La tecnologia più significativa della prima guerra mondiale non fu, comunque, quella dei gas tossici, ma quella collegata alla costruzione dei sottomarini e alla loro rilevazione. Nei primi tre mesi del 1917 le U-boats tedesche affondarono più di un milione e trecentomila tonnellate di navi alleate. Il fisico sperimentale americano Robert Millikan sostenne che scoprire i sommergibili era “un puro e semplice problema di fisica”, alludendo alla possibilità di individuarli utilizzando la propagazione del suono sott’acqua. Ottenne sovvenzioni dal braccio operativo della National Academy of Sciences e stabilì una stazione sperimentale in cui operarono 32 fisici accademici, navi e 700 uomini. La ricerca, che poi condusse alla realizzazione dei primi tipi di sonar, fu transnazionale e vi contribuirono in modo determinante francesi (Paul Langevin), inglesi (Albert Wood) e canadesi (Robert W. Boyle).

Nella relazione del 17 dicembre scorso sul tema “Guerra, scienza e tecnologia”, corredata da una splendida selezione di fotografie, il professor Luigi Tomassini ha posto in evidenza come durante la prima guerra mondiale siano state create nei paesi alleati istituzioni che hanno legato tra loro ricerca scientifica e tecnologica, apparato industriale ed economia, e come alcune di tali istituzioni siano sopravvissute dopo la guerra.
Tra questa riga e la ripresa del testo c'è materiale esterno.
(** The parts of C4 that hold for every request: no date condition
    without a month token, the bounds of March 2024, and the conditions on
    category and owner. *)
Lemma buildFilter_2024_03 (tza : Z) (u : string) :
  Z.abs tza <= 86400000 ->
  f_date (buildFilter tza u (monthFilter "2024-03"))
  = Some (Some (utcMidnight 2024 3 1 - tza),
          Some (utcMidnight 2024 3 31 - tza)).
Proof.
  intros Htz.
  rewrite (buildFilter_month tza u (monthFilter "2024-03") "2024-03");
    try reflexivity; try discriminate.
  now rewrite monthRange_2024_03.
Qed.

(** In every zone, a transaction at noon of March 31st local time lies in
    March 2024 and is refused by the date condition of the token
    2024-03. *)
Lemma month_filter_refuses_noon (tza : Z) (u : string) (d : Transaction) :
  Z.abs tza <= 86400000 ->
  userId d = u ->
  date d = utcMidnight 2024 3 31 + 12 * 3600000 - tza ->
  inMonth tza 2024 3 (date d) = true
  /\ forall cf,
       castFilter (buildFilter tza u (monthFilter "2024-03")) = Ok cf ->
       matches cf d = false.
Proof.
  intros Htz Hu Hd. split.
  - unfold inMonth, LocalTime. rewrite Hd.
    replace (utcMidnight 2024 3 31 + 12 * 3600000 - tza + tza)
      with (utcMidnight 2024 3 31 + 12 * 3600000) by ring.
    reflexivity.
  - intros cf Hcf.
    destruct (matches cf d) eqn:Hm; [| reflexivity].
    pose proof (castFilter_date _ _ _ _ Hcf (buildFilter_2024_03 tza u Htz))
      as Hcd.
    pose proof (matches_date _ _ _ _ Hm Hcd) as [_ Hhi].
    rewrite Hd in Hhi. lia.
Qed.

(** C4, at the failing input.  On a server at UTC+5 the owner posts the
    add form with the date 2024-03-31; the stored transaction lies in
    March 2024 (in local time and in UTC); the filter for the token
    2024-03 is the range from the start of March 1st to the start of
    March 31st, local time; and the dashboard for that token lists no
    transaction, nor does the dashboard for the token 2024-04, while the
    dashboard without filters lists it.  On a server at UTC the same
    happens to a transaction entered for noon of March 31st. *)
Theorem month_filter_misses_last_day :
  (exists d, docs store2 = [d]
             /\ date d = utcMidnight 2024 3 31
             /\ inMonth plus5h 2024 3 (date d) = true
             /\ inMonth 0 2024 3 (date d) = true)
  /\ f_date (buildFilter plus5h U (monthFilter "2024-03"))
     = Some (Some (utcMidnight 2024 3 1 - plus5h),
             Some (utcMidnight 2024 3 31 - plus5h))
  /\ (exists v, getDashboard plus5h now1 (Some U) (monthFilter "2024-03") store2
                = Render v
                /\ v_transactions v = [])
  /\ (exists v, getDashboard plus5h now1 (Some U) (monthFilter "2024-04") store2
                = Render v
                /\ v_transactions v = [])
  /\ (exists v, getDashboard plus5h now1 (Some U) noFilters store2 = Render v
                /\ v_transactions v = docs store2)
  /\ (exists d, docs store6 = [d]
                /\ date d = utcMidnight 2024 3 31 + 12 * 3600000
                /\ inMonth 0 2024 3 (date d) = true)
  /\ (exists v, getDashboard 0 now1 (Some U) (monthFilter "2024-03") store6
                = Render v
                /\ v_transactions v = []).
Proof.
  split; [| split; [| split; [| split; [| split; [| split]]]]].
  - eexists. split; [vm_compute; reflexivity |]. repeat split.
  - reflexivity.
  - eexists. split; [vm_compute; reflexivity | reflexivity].
  - eexists. split; [vm_compute; reflexivity | reflexivity].
  - eexists. split; [vm_compute; reflexivity | reflexivity].
  - eexists. split; [vm_compute; reflexivity |]. repeat split.
  - eexists. split; [vm_compute; reflexivity | reflexivity].
Qed.

(** ** The trailing window *)

Lemma TimeClip_in_range (t : Z) :
  Z.abs t <= 8640000000000000 -> TimeClip t = Some t.
Proof.
  intros H. unfold TimeClip.
  destruct (Z.ltb_spec 8640000000000000 (Z.abs t)); [lia | reflexivity].
Qed.

Lemma MakeDay_date_shift (y m dt : Z) :
  MakeDay y m dt = MakeDay y m 1 + dt - 1.
Proof. unfold MakeDay. lia. Qed.

(** Up to the 28th of a month, [twelveMonthsAgo] is the first day of the
    month 11 months before, at the time of day of [now]. *)
Lemma twelveMonthsAgo_before_29th (tza now : Z) :
  Z.abs tza <= msPerDay ->
  Z.abs now <= 8000000000000000 ->
  DateFromTime (LocalTime tza now) <= 28 ->
  twelveMonthsAgo tza now
  = Some (Spec.sinceDate tza now + TimeWithinDay (LocalTime tza now)).
Proof.
  intros Htz Hnow Hday.
  unfold twelveMonthsAgo, getMonth, setMonth. cbn [option_map].
  set (t := LocalTime tza now).
  fold t in Hday.
  destruct (MonthFromTime_range t) as [HM HD].
  destruct (time_decomposition t) as [Ht Htod].
  pose proof (MakeDay_fields t) as Hfields.
  pose proof (MakeDay_eleven_back (YearFromTime t) (MonthFromTime t)
                (DateFromTime t) HM) as Hback.
  set (Y := YearFromTime t) in *.
  set (M := MonthFromTime t) in *.
  set (D := DateFromTime t) in *.
  set (tod := TimeWithinDay t) in *.
  set (t1 := MakeDate (MakeDay Y (M - 11) D) tod).
  assert (Ht_abs : Z.abs t <= 8000000000000000 + msPerDay)
    by (unfold t, LocalTime; lia).
  assert (Ht1 : t - 366 * msPerDay <= t1 <= t).
  { unfold t1. unfold MakeDate, msPerDay in *. lia. }
  rewrite (TimeClip_in_range (UTC tza t1))
    by (unfold UTC, msPerDay in *; lia).
  unfold setDate.
  replace (LocalTime tza (UTC tza t1)) with t1 by (unfold LocalTime, UTC; lia).
  destruct (fields_MakeDay Y (M - 11) D tod ltac:(lia) Htod)
    as (Hy1 & Hm1 & _ & Htod1).
  fold t1 in Hy1, Hm1, Htod1.
  rewrite Hy1, Hm1, Htod1, MakeDay_normal.
  pose proof (MakeDay_date_shift Y (M - 11) D) as Hshift.
  rewrite TimeClip_in_range.
  - f_equal. unfold Spec.sinceDate. fold t. fold Y. fold M.
    unfold UTC, MakeDate. lia.
  - unfold t1 in Ht1. unfold UTC, MakeDate, msPerDay in *. lia.
Qed.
Ha mostrato il ruolo determinante svolto da alcuni scienziati nella mobilitazione dei colleghi e nella realizzazione di istituzioni e gruppi di ricerca, soffermandosi in particolare sul matematico Paul-Prudent Painlevé in Francia, sull’astrofisico George Ellery Hale negli Stati Uniti, e sul matematico Vito Volterra in Italia. Infine ha sottolineato come la guerra abbia introdotto nuove forme di organizzazione della ricerca, abbia segnato la fine del tradizionale internazionalismo scientifico e del presunto pacifismo degli scienziati. Colpisce a tale proposito la voce solitaria del fisiologo Georg Friedrich Nicolai che scrisse un “Appello agli Europei” (firmato anche da Einstein, Buek e Foerster), in cui prevedeva che la guerra sarebbe stata l’inevitabile origine di conflitti futuri. Esso fu pubblicato per la prima volta a Zurigo nel 1917 nella sua opera Die Biologie des Krieges, che ebbe ampia circolazione europea anche per la traduzione inglese del 1918.